[EXERCISE DATA]:
(* ===== verification/RpkiQueue.v ===== *)
(** * RPKI queue (server/rpki_queue.c)

    The queue of updates whose validation state may have changed.  The linked
    list is the Rocq list of its elements in order; the queue carries the
    [size] counter and the binary semaphore of the source. *)
From S2P Require Import Prelude Locks SrxIdentifier.

Module RpkiQueue.

(** ** Data *)

(** [e_RPKI_QUEUE_REASON]: a bit mask. *)
Definition RQ_ROA : Z := 1.
Definition RQ_KEY : Z := 2.
Definition RQ_BOTH : Z := 3.
Definition RQ_ASPA : Z := 4.
Definition RQ_ALL : Z := 7.

Record RPKI_QUEUE_ELEM := mkElem { reason : Z; updateID : Z }.

(** [_RPKI_QUEUE]: the list starting at [head], the counter, the semaphore. *)
Record _RPKI_QUEUE := mkQueue {
  elems : list RPKI_QUEUE_ELEM;
  size : Z;
  semaphore : Z
}.

#[export] Instance RPKI_QUEUE_ELEM_eq_dec : EqDecision RPKI_QUEUE_ELEM.
Proof. solve_decision. Defined.

(** ** Operations *)

(** [_rq_lock] (its argument is not NULL at the callers). *)
Definition _rq_lock (rQueue : _RPKI_QUEUE) : outcome _RPKI_QUEUE :=
  v ← sem_wait (semaphore rQueue);
  Ok (mkQueue (elems rQueue) (size rQueue) v).

(** [_rq_unlock] posts only when the semaphore is taken; its return value is
    ignored by every caller. *)
Definition _rq_unlock (rQueue : _RPKI_QUEUE) : _RPKI_QUEUE :=
  if semaphore rQueue =? 0
  then mkQueue (elems rQueue) (size rQueue) (sem_post (semaphore rQueue))
  else rQueue.

Definition __rq_createQueueElem (r id : Z) : RPKI_QUEUE_ELEM := mkElem r id.

Definition rq_createQueue : _RPKI_QUEUE := mkQueue [] 0 1.

(** [_rq_dequeue]: the element copied out, if any. *)
Definition _rq_dequeue (rQueue : _RPKI_QUEUE)
    : outcome (_RPKI_QUEUE * option RPKI_QUEUE_ELEM) :=
  if size rQueue =? 0 then Ok (rQueue, None)
  else match elems rQueue with
       | [] => Fault NullDeref
       | listElem :: next =>
           Ok (mkQueue next (u32 (size rQueue - 1)) (semaphore rQueue), Some listElem)
       end.

(** The walk of [rq_queue] from [listElem] on: the new list, and whether an
    element was appended (and [size] incremented). *)
Fixpoint rq_queue_walk (r id : Z) (listElem : RPKI_QUEUE_ELEM)
    (next : list RPKI_QUEUE_ELEM) : list RPKI_QUEUE_ELEM * bool :=
  if negb (compareSrxUpdateID (updateID listElem) id SRX_UID_BOTH =? 0) then
    match next with
    | e :: next' =>
        let '(l, added) := rq_queue_walk r id e next' in (listElem :: l, added)
    | [] => ([listElem; __rq_createQueueElem r id], true)
    end
  else if negb (reason listElem =? r)
       then (mkElem RQ_ALL (updateID listElem) :: next, false)
       else (listElem :: next, false).

(** A queue pointer as the interface functions receive it ([RPKI_QUEUE*]);
    [None] is NULL. *)
Definition RPKI_QUEUE : Type := option _RPKI_QUEUE.

Definition rq_queue (queue : RPKI_QUEUE) (r id : Z) : outcome RPKI_QUEUE :=
  match queue with
  | None => Ok None
  | Some rQueue =>
      rQueue ← _rq_lock rQueue;
      let rQueue :=
        match elems rQueue with
        | listElem :: next =>
            let '(l, added) := rq_queue_walk r id listElem next in
            mkQueue l (if added then u32 (size rQueue + 1) else size rQueue) (semaphore rQueue)
        | [] => mkQueue [__rq_createQueueElem r id] (u32 (size rQueue + 1)) (semaphore rQueue)
        end in
      Ok (Some (_rq_unlock rQueue))
  end.

(** The element copied out ([None]: the return value is [false]). *)
Definition rq_dequeue (queue : RPKI_QUEUE) : outcome (RPKI_QUEUE * option RPKI_QUEUE_ELEM) :=
  match queue with
  | None => Ok (None, None)
  | Some rQueue =>
      rQueue ← _rq_lock rQueue;
      '(rQueue, e) ← _rq_dequeue rQueue;
      Ok (Some (_rq_unlock rQueue), e)
  end.

(** The loop [while (_rq_dequeue(rQueue, &elem)) {}]. *)
Fixpoint rq_drain (fuel : nat) (rQueue : _RPKI_QUEUE) : outcome _RPKI_QUEUE :=
  match fuel with
  | O => Fault OutOfFuel
  | S n => '(q, e) ← _rq_dequeue rQueue;
           match e with Some _ => rq_drain n q | None => Ok q end
  end.

(** Fuel: one round per element and one that finds the queue empty. *)
Definition rq_empty (queue : RPKI_QUEUE) : outcome RPKI_QUEUE :=
  match queue with
  | None => Ok None
  | Some rQueue =>
      rQueue ← _rq_lock rQueue;
      rQueue ← rq_drain (S (length (elems rQueue))) rQueue;
      Ok (Some (_rq_unlock rQueue))
  end.

(** [rq_releaseQueue]: everything is freed; the caller keeps a dangling pointer,
    for which the model has no value. *)
Definition rq_releaseQueue (queue : RPKI_QUEUE) : outcome unit :=
  match queue with
  | None => Ok ()
  | Some _ => _ ← rq_empty queue; Ok ()
  end.

(** The return type [int] reads the counter as signed. *)
Definition rq_size (queue : RPKI_QUEUE) : Z :=
  match queue with None => 0 | Some rQueue => signed 32 (size rQueue) end.

(** ** Specification *)

(** Well-formed queue between operations: the counter counts, no identifier is
    listed twice, the semaphore is free. *)
Record rq_wf (q : _RPKI_QUEUE) : Prop := mk_rq_wf {
  rq_wf_size : size q = Z.of_nat (length (elems q)) /\ in_u 32 (size q);
  rq_wf_ids : Forall (fun e => in_u 32 (updateID e)) (elems q);
  rq_wf_nodup : NoDup (updateID <$> elems q);
  rq_wf_sem : semaphore q = 1
}.

(** What [rq_queue] promises: the reason of a queued update becomes [RQ_ALL]
    when another reason arrives, a new update goes to the end. *)
Definition merge_reason (old new : Z) : Z := if old =? new then old else RQ_ALL.
Fixpoint queue_spec (r id : Z) (l : list RPKI_QUEUE_ELEM) : list RPKI_QUEUE_ELEM :=
  match l with
  | [] => [mkElem r id]
  | e :: l' => if decide (updateID e = id)
               then mkElem (merge_reason (reason e) r) id :: l'
               else e :: queue_spec r id l'
  end.
(** The reason under which an update is queued. *)
Fixpoint queued (l : list RPKI_QUEUE_ELEM) (id : Z) : option Z :=
  match l with
  | [] => None
  | e :: l' => if decide (updateID e = id) then Some (reason e) else queued l' id
  end.

(** ** The walk implements the specification *)
Lemma rq_queue_walk_spec r id e next :
  in_u 32 id -> Forall (fun e => in_u 32 (updateID e)) (e :: next) ->
  rq_queue_walk r id e next
  = (queue_spec r id (e :: next), bool_decide (queued (e :: next) id = None)).
Proof.
  intros Hid. revert e. induction next as [|e' next IH]; intros e [He Hn]%Forall_cons.
  - simpl. destruct (Z.eqb_spec (compareSrxUpdateID (updateID e) id SRX_UID_BOTH) 0) as [E|E];
      rewrite compareSrxUpdateID_eq in E by done; simpl.
    + rewrite !decide_True by done. unfold merge_reason.
      destruct (Z.eqb_spec (reason e) r); simpl; subst; [by destruct e|done].
    + by rewrite !decide_False by done.
  - cbn [rq_queue_walk queue_spec queued].
    destruct (Z.eqb_spec (compareSrxUpdateID (updateID e) id SRX_UID_BOTH) 0) as [E|E];
      rewrite compareSrxUpdateID_eq in E by done; cbn [negb].
    + rewrite !decide_True by done. unfold merge_reason.
      destruct (Z.eqb_spec (reason e) r); simpl; subst; [by destruct e|done].
    + rewrite IH by done. cbn [queue_spec queued].
      by rewrite !(decide_False (P := updateID e = id)) by done.
Qed.

Lemma queued_None l id : queued l id = None <-> id ∉ (updateID <$> l).
Proof.
  induction l as [|e l IH]; simpl; [set_solver|].
  rewrite not_elem_of_cons. destruct (decide (updateID e = id)); [|rewrite IH]; naive_solver.
Qed.

Lemma queued_Some l id r : queued l id = Some r -> exists e, e ∈ l /\ updateID e = id /\ reason e = r.
Proof.
  induction l as [|e l IH]; [done|]. cbn [queued]. case_decide as E.
  - intros [= <-]. exists e. split; [by left|done].
  - intros (e' & Hin & Heq)%IH. exists e'. split; [by right|done].
Qed.

Lemma queued_elem l e : NoDup (updateID <$> l) -> e ∈ l -> queued l (updateID e) = Some (reason e).
Proof.
  induction l as [|x l IH]; [by intros _ ?%elem_of_nil|]. cbn [queued fmap list_fmap].
  intros [Hx Hnd]%NoDup_cons [->|Hin]%elem_of_cons; [by rewrite decide_True|].
  rewrite decide_False; [by apply IH|]. intros E. apply Hx. rewrite E.
  apply list_elem_of_fmap. by exists e.
Qed.

Lemma queue_spec_queued r id l id' :
  queued (queue_spec r id l) id'
  = if decide (id' = id)
    then Some (from_option (fun old => merge_reason old r) r (queued l id))
    else queued l id'.
Proof.
  induction l as [|e l IH]; simpl.
  - repeat case_decide; naive_solver.
  - destruct (decide (updateID e = id)) as [E|E]; simpl.
    + repeat case_decide; naive_solver.
    + rewrite IH. repeat case_decide; naive_solver.
Qed.

Lemma queue_spec_ids r id l :
  updateID <$> queue_spec r id l
  = (updateID <$> l) ++ (if decide (queued l id = None) then [id] else []).
Proof.
  induction l as [|e l IH]; [done|]. cbn [queue_spec queued].
  destruct (decide (updateID e = id)) as [E|E]; rewrite !fmap_cons.
  - cbn [updateID]. by rewrite app_nil_r, E.
  - by rewrite IH.
Qed.

Lemma rq_lock_wf q : rq_wf q -> _rq_lock q = Ok (mkQueue (elems q) (size q) 0).
Proof. intros H. unfold _rq_lock. by rewrite (rq_wf_sem q H). Qed.

Lemma rq_queue_eq q r id : rq_wf q -> in_u 32 id ->
  rq_queue (Some q) r id
  = Ok (Some (mkQueue (queue_spec r id (elems q))
      (if decide (queued (elems q) id = None) then u32 (size q + 1) else size q) 1)).
Proof.
  intros Hw Hid. unfold rq_queue. rewrite rq_lock_wf by done. simpl_outcome. cbn [elems size].
  destruct (elems q) as [|e l] eqn:E; [done|].
  rewrite rq_queue_walk_spec by (done || (rewrite <- E; apply Hw)).
  unfold _rq_unlock. cbn [semaphore elems size]. do 4 f_equal.
  by repeat (case_decide || case_bool_decide).
Qed.

Lemma rq_queue_wf q r id : rq_wf q -> in_u 32 id ->
  Z.of_nat (length (elems q)) < 2 ^ 32 - 1 ->
  rq_wf (mkQueue (queue_spec r id (elems q))
      (if decide (queued (elems q) id = None) then u32 (size q + 1) else size q) 1).
Proof.
  intros [[Hs Hb] Hi Hn Hse] Hid Hlen.
  assert (length (queue_spec r id (elems q)) = length (updateID <$> queue_spec r id (elems q)))
    as Hl by by rewrite length_fmap.
  rewrite queue_spec_ids, length_app, length_fmap in Hl.
  constructor; cbn [elems size semaphore]; [| |rewrite queue_spec_ids|done].
  - destruct (decide _); simpl in Hl; [|split; [lia|done]].
    rewrite wrap_small by (unfold in_u in *; lia). unfold in_u in *. lia.
  - clear -Hi Hid. induction Hi as [|e l He Hl IH]; simpl; [by constructor|].
    destruct (decide _); constructor; simpl; auto.
  - destruct (decide _) as [E|E]; [|by rewrite app_nil_r].
    apply NoDup_app. split; [done|]. split; [|apply NoDup_singleton].
    apply queued_None in E. set_solver.
Qed.

(** ** The properties of the queue *)

(** [rq_queue] on a well-formed queue always succeeds and keeps it
    well-formed; the update is queued under its reason, or under [RQ_ALL] when
    it was queued for another one, and every other update keeps its reason. *)
Theorem rq_queue_correct q r id :
  rq_wf q -> in_u 32 id -> Z.of_nat (length (elems q)) < 2 ^ 32 - 1 ->
  exists q', rq_queue (Some q) r id = Ok (Some q') /\ rq_wf q'
    /\ (forall id', queued (elems q') id'
         = if decide (id' = id)
           then Some (from_option (fun old => merge_reason old r) r (queued (elems q) id))
           else queued (elems q) id')
    /\ (updateID <$> elems q')
       = (updateID <$> elems q) ++ (if decide (queued (elems q) id = None) then [id] else []).
Proof.
  intros Hw Hid Hlen. eexists. split; [by apply rq_queue_eq|].
  split; [by apply rq_queue_wf|]. split; [intros; apply queue_spec_queued|].
  apply queue_spec_ids.
Qed.

Definition example_queue : _RPKI_QUEUE := mkQueue [mkElem RQ_ROA 7; mkElem RQ_KEY 9] 2 1.
Lemma example_queue_wf : rq_wf example_queue.
Proof.
  constructor; simpl; [split; [done|unfold in_u; lia]| | |done].
  - repeat constructor; unfold in_u; simpl; lia.
  - by apply (bool_decide_unpack _), I.
Qed.

Lemma rq_queue_correct_witness :
  exists q', rq_queue (Some example_queue) RQ_KEY 7 = Ok (Some q')
    /\ queued (elems q') 7 = Some RQ_ALL.
Proof.
  destruct (rq_queue_correct example_queue RQ_KEY 7) as (q' & H1 & _ & H2 & _).
  - apply example_queue_wf.
  - unfold in_u; lia.
  - simpl. lia.
  - exists q'. split; [exact H1|]. exact (H2 7).
Defined.

Lemma rq_dequeue_raw l n s : n <> 0 ->
  _rq_dequeue (mkQueue l n s)
  = match l with [] => Fault NullDeref | e :: l' => Ok (mkQueue l' (u32 (n - 1)) s, Some e) end.
Proof. intros. unfold _rq_dequeue. cbn [size elems]. by destruct (Z.eqb_spec n 0). Qed.

Lemma rq_dequeue_nil q : rq_wf q -> elems q = [] -> rq_dequeue (Some q) = Ok (Some q, None).
Proof.
  intros Hw E. unfold rq_dequeue. rewrite rq_lock_wf by done. simpl_outcome.
  destruct Hw as [[Hs _] _ _ Hse]. rewrite E in *. simpl in Hs.
  destruct q as [l n s]. simpl in *. subst. done.
Qed.

Lemma rq_dequeue_cons q e l : rq_wf q -> elems q = e :: l ->
  let q' := mkQueue l (size q - 1) 1 in rq_dequeue (Some q) = Ok (Some q', Some e) /\ rq_wf q'.
Proof.
  intros Hw E q'. unfold rq_dequeue. rewrite rq_lock_wf by done. simpl_outcome.
  destruct (Hw) as [[Hs Hb] Hi Hn Hse]. rewrite E in *. cbn [length] in Hs. unfold in_u in *.
  rewrite rq_dequeue_raw by lia. simpl_outcome. rewrite wrap_small by (unfold in_u; lia).
  split; [done|]. subst q'. apply Forall_cons in Hi as [_ Hi]. apply NoDup_cons in Hn as [_ Hn].
  constructor; cbn [size elems semaphore]; try done. unfold in_u. lia.
Qed.

(** [rq_dequeue] on a well-formed queue returns the oldest element and
    removes exactly it, or reports the empty queue; the result is well-formed. *)
Theorem rq_dequeue_correct q : rq_wf q ->
  exists q', rq_dequeue (Some q) = Ok (Some q', head (elems q))
    /\ elems q' = tail (elems q) /\ rq_wf q'.
Proof.
  intros Hw. destruct (elems q) as [|e l] eqn:E.
  - exists q. split; [by apply rq_dequeue_nil|]. by rewrite E.
  - destruct (rq_dequeue_cons q e l Hw E) as [Hq Hwf]. eexists. by split; [exact Hq|].
Qed.

Lemma rq_dequeue_correct_witness :
  exists q', rq_dequeue (Some example_queue) = Ok (Some q', Some (mkElem RQ_ROA 7)).
Proof.
  destruct (rq_dequeue_correct example_queue example_queue_wf) as (q' & H & _).
  exists q'. exact H.
Defined.

Lemma rq_drain_wf fuel l s :
  in_u 32 (Z.of_nat (length l)) -> (length l < fuel)%nat ->
  rq_drain fuel (mkQueue l (Z.of_nat (length l)) s) = Ok (mkQueue [] 0 s).
Proof.
  revert l. induction fuel as [|fuel IH]; intros [|e l] Hb Hf; [simpl in Hf; lia..|done|].
  cbn [rq_drain]. rewrite rq_dequeue_raw by (simpl; lia). simpl_outcome.
  unfold in_u in *. simpl length in *.
  replace (u32 (Z.of_nat (S (length l)) - 1)) with (Z.of_nat (length l)).
  - apply IH; lia.
  - rewrite wrap_small by (unfold in_u; lia). lia.
Qed.

(** [rq_empty] terminates on every well-formed queue (the fuel of the model is
    enough) and leaves an empty well-formed queue. *)
Lemma rq_empty_correct q : rq_wf q -> rq_empty (Some q) = Ok (Some rq_createQueue).
Proof.
  intros Hw. unfold rq_empty. rewrite rq_lock_wf by done. simpl_outcome.
  destruct Hw as [[Hs Hb] _ _ _]. cbn [elems]. rewrite Hs, rq_drain_wf by (try lia; congruence).
  done.
Qed.

End RpkiQueue.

[WHAT IS REQUIRED]:
Please go over the data above and copy each line with "model" in it.

[EXERCISE SOLUTION]:
    for which the model has no value. *)
(** [rq_empty] terminates on every well-formed queue (the fuel of the model is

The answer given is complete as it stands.